Wahai Pejabat! Jaga Mulut dan Jangan Asal Ngomong

Jum'at, 25 Februari 2022 - 21:11 WIB
loading...
Wahai Pejabat! Jaga Mulut dan Jangan Asal Ngomong
Imam Shamsi Ali, Direktur/Imam Jamaica Muslim Center. Foto/Ist
A A A
Imam Shamsi Ali Al-Kajangi
Presiden Nusantara Foundation,
Imam/Direktur Jamaica Muslim Center

Sambil menikmati pergerakan kereta api bawah tanah (Subway) di Kota New York, saya mencoba membaca beberapa highlights (breaking news) baik domestik maupun di dunia global.

Pada tataran global, Rusia saat ini secara membabi buta menyerang Ukraina secara masif. India terus melakukan ragam kezholiman kepada Umat Islam. Uighur dan Rohingya masih dalam penderitaan panjang. Kashmir apalagi Palestina menuju masa depan yang nampak semakin kelam.

Di dalam negeri tercinta Indonesia juga mengalami berbagai kekisruhan, tidak secara fisik. Tapi secara lisan, tulisan yang melibatkan emosi massa. Terjadi peperangan dahsyat di dunia maya tentang banyak hal. Dari tuduhan membenarkan KDRT oleh seorang penceramah, pengharaman wayang juga oleh seorang Da'i dan kounter wayang yang menghina Da'i, hingga ke masalah pengeras suara dari masjid-masjid yang ingin diatur oleh Kementerian Agama RI.

Semua itu terjadi di saat masyarakat mengalami tingkatan emosi dan sensitifitas yang kritis. Semuanya dipicu juga oleh banyak hal.
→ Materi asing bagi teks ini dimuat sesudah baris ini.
(** * Total unsigned flux of a SHARP patch

    A verification development for [compute_abs_flux_dask], the
    [cdelt1_arcsec] derivation and [parse_tai_string] of
    [calculate_swx_workflow.ipynb].

    The notebook is duck-typed: the same loop runs on whatever numeric
    scalars the arrays hold.  The embedding keeps that shape: the loop is
    written once over an arithmetic interface ([Arith]); what depends on
    the mask and the reads alone is proved for every arithmetic.  The
    arithmetic of the program is [binary64], IEEE 754 double precision as
    numpy and dask use it (primitive floats; every definition evaluates),
    and what depends on the numbers is proved there. *)

From Stdlib Require Import List ZArith Bool Lia PeanoNat.
From Stdlib Require Import Floats.
From Stdlib Require String Ascii.
Import ListNotations.

(** decimal literals denote the nearest double, as they do in Python *)
Set Warnings "-inexact-float".

(** ** Exceptions

    The only exception the loop can raise on well-typed arguments is the
    [IndexError] of an element access outside an array. *)

Inductive result (A : Type) : Type :=
| Ok (a : A)
| IndexError.

Arguments Ok {A} a.
Arguments IndexError {A}.

Definition bind {A B : Type} (m : result A) (k : A -> result B) : result B :=
  match m with
  | Ok a => k a
  | IndexError => IndexError
  end.

Notation "x <- m ;; k" := (bind m (fun x => k))
  (at level 61, m at next level, right associativity).

(** ** Arrays

    A two-dimensional array is the list of its rows; [a[j,i]] raises
    outside the array.  The loop indices come from [range], so they are
    never negative and Python's wrap-around of negative indices is not
    involved.

    The field [Br] and its error [Br_err] are float64 images.  The
    [bitmap] and [conf_disambig] segments are integer images, and are
    compared with the integer literals 30 and 70. *)

Definition array (A : Type) : Type := list (list A).

Definition get2 {A : Type} (a : array A) (j i : nat) : result A :=
  match nth_error a j with
  | Some row =>
      match nth_error row i with
      | Some x => Ok x
      | None => IndexError
      end
  | None => IndexError
  end.

(** [a.shape == (ny, nx)] *)
Definition has_shape {A : Type} (a : array A) (ny nx : nat) : bool :=
  (length a =? ny)%nat && forallb (fun row => (length row =? nx)%nat) a.

(** every [a[j,i]] with [j < ny] and [i < nx] exists *)
Definition in_range {A : Type} (a : array A) (j i : nat) : bool :=
  match get2 a j i with
  | Ok _ => true
  | IndexError => false
  end.

Definition covers {A : Type} (a : array A) (ny nx : nat) : bool :=
  forallb (fun j => forallb (fun i => in_range a j i) (seq 0 nx)) (seq 0 ny).

(** ** The arithmetic of the array elements *)

Class Arith (num : Type) : Type := {
  nzero : num;                  (* 0.0 *)
  nhundred : num;               (* 100.0 *)
  nadd : num -> num -> num;
  nmul : num -> num -> num;
  ndiv : num -> num -> num;
  nabs : num -> num;            (* abs *)
  nsqrt : num -> num;           (* np.sqrt *)
  nisnan : num -> bool          (* np.isnan *)
}.

(** ** The program *)

Section Flux.

Context {num : Type} {ops : Arith num}.

(** the three accumulators of the loop *)
Record acc : Type := mkAcc {
  count_mask : Z;
  sum : num;
  err : num
}.

Definition acc0 : acc := mkAcc 0 nzero nzero.

Variables (bz bz_err : array num) (conf_disambig bitmap : array Z).

(** body of the inner loop; [continue] returns the accumulators as they
    are.  [or] evaluates [bitmap[j,i]] only when the first test fails. *)
Definition pixel_step (j i : nat) (st : acc) : result acc :=
  c <- get2 conf_disambig j i ;;
  skip <- (if (c <? 70)%Z then Ok true
           else b <- get2 bitmap j i ;; Ok (b <? 30)%Z) ;;
  if (skip : bool) then Ok st else
  z <- get2 bz j i ;;
  if nisnan z then Ok st else
  e <- get2 bz_err j i ;;
  Ok (mkAcc (count_mask st + 1) (nadd (sum st) (nabs z))
            (nadd (err st) (nmul e e))).

(** [for k in l: s = body(k, s)] *)
Fixpoint for_range {S : Type} (l : list nat) (body : nat -> S -> result S)
    (s : S) : result S :=
  match l with
  | [] => Ok s
  | k :: l' => s' <- body k s ;; for_range l' body s'
  end.

Definition flux_loop (nx ny : nat) : result acc :=
  for_range (seq 0 ny)
    (fun j => for_range (seq 0 nx) (fun i => pixel_step j i)) acc0.

(** [cdelt1_arcsec*cdelt1_arcsec*(rsun_ref/rsun_obs)*(rsun_ref/rsun_obs)*100.0*100.0]
    after a first factor [x], multiplied from left to right. *)
Definition scale (x rsun_ref rsun_obs cdelt1_arcsec : num) : num :=
  nmul (nmul (nmul (nmul (nmul (nmul x cdelt1_arcsec) cdelt1_arcsec)
                         (ndiv rsun_ref rsun_obs))
                   (ndiv rsun_ref rsun_obs))
             nhundred)
       nhundred.

Definition pixel_factor (rsun_ref rsun_obs cdelt1_arcsec : num) : num :=
  nmul (nmul (nmul (nmul (nmul cdelt1_arcsec cdelt1_arcsec)
                         (ndiv rsun_ref rsun_obs))
                   (ndiv rsun_ref rsun_obs))
             nhundred)
       nhundred.

Definition finish (rsun_ref rsun_obs cdelt1_arcsec : num) (st : acc)
    : num * num * Z :=
  let mean_vf := scale (sum st) rsun_ref rsun_obs cdelt1_arcsec in
  let mean_vf_err :=
    nmul (nsqrt (err st))
         (nabs (pixel_factor rsun_ref rsun_obs cdelt1_arcsec)) in
  (mean_vf, mean_vf_err, count_mask st).

Definition compute_abs_flux_dask (nx ny : nat)
    (rsun_ref rsun_obs cdelt1_arcsec : num) : result (num * num * Z) :=
  st <- flux_loop nx ny ;;
  Ok (finish rsun_ref rsun_obs cdelt1_arcsec st).

End Flux.

(** ** IEEE 754 double precision *)

#[export] Instance binary64 : Arith float := {
  nzero := 0%float;
  nhundred := 100%float;
  nadd := PrimFloat.add;
  nmul := PrimFloat.mul;
  ndiv := PrimFloat.div;
  nabs := PrimFloat.abs;
  nsqrt := PrimFloat.sqrt;
  nisnan := PrimFloat.is_nan
}.

(** ** The geometry of one record

    [get_data_for_a_single_trec_dask(i)] and its numpy twin fetch the four
    image segments of record [i] and read four keywords of the same
    record.  What the remote store serves for the record is the input
    here; [da.from_array] wraps an array without changing its elements.
    The keywords are numpy float64 scalars, so every operation on them is
    an IEEE operation, a division by zero included.

    [math.atan] is a function of the C library that Rocq's floats do not
    have; the functions take it as the parameter [atan]. *)

Record trec : Type := mkTrec {
  Br : array float;
  Br_err : array float;
  seg_conf_disambig : array Z;
  seg_bitmap : array Z;
  RSUN_REF : float;
  RSUN_OBS : float;
  CDELT1 : float;
  DSUN_OBS : float
}.

(** [np.pi], the double next to pi *)
Definition np_pi : float := 0x1.921fb54442d18p+1%float.

(** [radsindeg = np.pi/180.] *)
Definition radsindeg : float := (np_pi / 180)%float.

(** [a.shape[0]] and [a.shape[1]] *)
Definition shape0 {A : Type} (a : array A) : nat := length a.
Definition shape1 {A : Type} (a : array A) : nat := length (hd [] a).

Section Geometry.

Variable atan : float -> float.

(** [(math.atan((rsun_ref*cdelt1*radsindeg)/(dsun_obs)))*(1/radsindeg)*(3600.)] *)
Definition cdelt1_arcsec_of (rsun_ref cdelt1 dsun_obs : float) : float :=
  (atan ((rsun_ref * cdelt1 * radsindeg) / dsun_obs)
   * (1 / radsindeg) * 3600)%float.

Definition get_data_for_a_single_trec_dask (t : trec)
    : array float * array float * array Z * array Z * nat * nat
      * float * float * float :=
  let bz := Br t in
  let bz_err := Br_err t in
  let conf_disambig := seg_conf_disambig t in
  let bitmap := seg_bitmap t in
  let nx := shape1 bz in
  let ny := shape0 bz in
  let rsun_ref := RSUN_REF t in
  let rsun_obs := RSUN_OBS t in
  let cdelt1 := CDELT1 t in
  let dsun_obs := DSUN_OBS t in
  let cdelt1_arcsec := cdelt1_arcsec_of rsun_ref cdelt1 dsun_obs in
  (bz, bz_err, conf_disambig, bitmap, nx, ny, rsun_ref, rsun_obs, cdelt1_arcsec).

Definition get_data_for_a_single_trec_numpy (t : trec)
    : array float * array float * array Z * array Z * nat * nat
      * float * float * float :=
  let bz := Br t in
  let bz_err := Br_err t in
  let conf_disambig := seg_conf_disambig t in
  let bitmap := seg_bitmap t in
  let nx := shape1 bz in
  let ny := shape0 bz in
  let rsun_ref := RSUN_REF t in
  let rsun_obs := RSUN_OBS t in
  let cdelt1 := CDELT1 t in
  let dsun_obs := DSUN_OBS t in
  let cdelt1_arcsec := cdelt1_arcsec_of rsun_ref cdelt1 dsun_obs in
  (bz, bz_err, conf_disambig, bitmap, nx, ny, rsun_ref, rsun_obs, cdelt1_arcsec).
Dari pandemi yang belum juga berakhir, tergantung tendensi (kecenderungan) menempatkannnya (kadang naik, tiba-tiba biasa saja, lalu mendadak naik lagi).

Hingga ke berbagai kebijakan publik yang dianggap semena-mana dari para pengambil kebijakan. Dari Mas'udi Omnibus law, UU IKN, hingga ke meningginya harga minyak yang menghilang dari pasar secara mendadak.

Dan runyamnya lagi karena di tengah situasi yang tidak menentu dengan suasana emosional itu, seorang pejabat tinggi negara memberikan komentar yang bagaikan menyiram bensin ke tengah kobaran api.

Di sinilah ironisnya, tidak jarang yang juga sering menjadi pemicu ragam kekisruhan dan kemarahan itu karena pemegang otoritas negeri (pejabat) yang seharusnya menjadi tauladan justeru tidak mampu mengontrol pernyataan-pernyataannya yang insensitif.

Benarlah kata sebagian orang bijak: "Kata-kata itu bisa jadi air yang menyejukkan. Tapi juga bisa jadi api yang membakar."

Hakikat inilah diingatkan secara tersirat tapi tegas oleh beberapa ayat Al-Qur'an. Dua ayat yang ingin saya kutip di bawah ini saya kira mewakili urgensi seseorang menjaga kata atau pernyataan.

Ketika Allah bersumpah dengan lisan dan bibir: وَلِسَانًا وَّشَفَتَيۡنِۙ (dan demi lidah dan dua bibir). Para Ulama mengungkapkan bahwa salah satu maksud terpenting dari ayat itu adalah Urgensi menjaga kata-kata atau pembicaraan.

Demikian juga ketika Allah menggandengkan beberapa hal pokok kehidupan manusia di awal Surah Ar-Rahman. Satu yang terpenting di antaranya adalah urgensi membangun komunikasi yang tidak saja benar. Tapi juga berkesesuaian (proporsional), termasuk di dalamnya menjaga sensitifitas objek pembicaraan.

Allah nengajarkan Al-Bayaan (علمه البيان) oleh sebagian ulama dimaknai sebagai ekspresi sosial menusia dengan alam sekitarnya. Termasuk di antaranya urgensi menjaga kata dan pembicaraan.

Rasulullah SAW sendiri bahkan menjamin surga bagi siapa yang mampu menjaga lisanya. Ini sekaligus menandakan urgensi berhati-hati dalam berkata atau berbicara. Karena benar juga kata orang bijak: sebuah kata dapat menembus apa yang tidak dapat ditembus oleh sebuah jarum (ينفذ ما لا ينفذ الابرة).

Dan pastinya akan sensitif dan sangat disayangkan ketika kata atau pernyataan itu keluar dari mulut seseorang yang terlanjur menjadi figur publik (public figur). Apalagi jika figuritas itu karena sebuah posisi publik, khususnya para pemimpin negeri.

Pemimpin itu katanya didengar. Baik dalam makna positif (diikuti) atau dalam makna negatif (ditolak). Tapi Intinya kata-kata Pemimpin itu didengar oleh publik dan karenanya kerap menimbulkan kekisruhan dan kemarahan.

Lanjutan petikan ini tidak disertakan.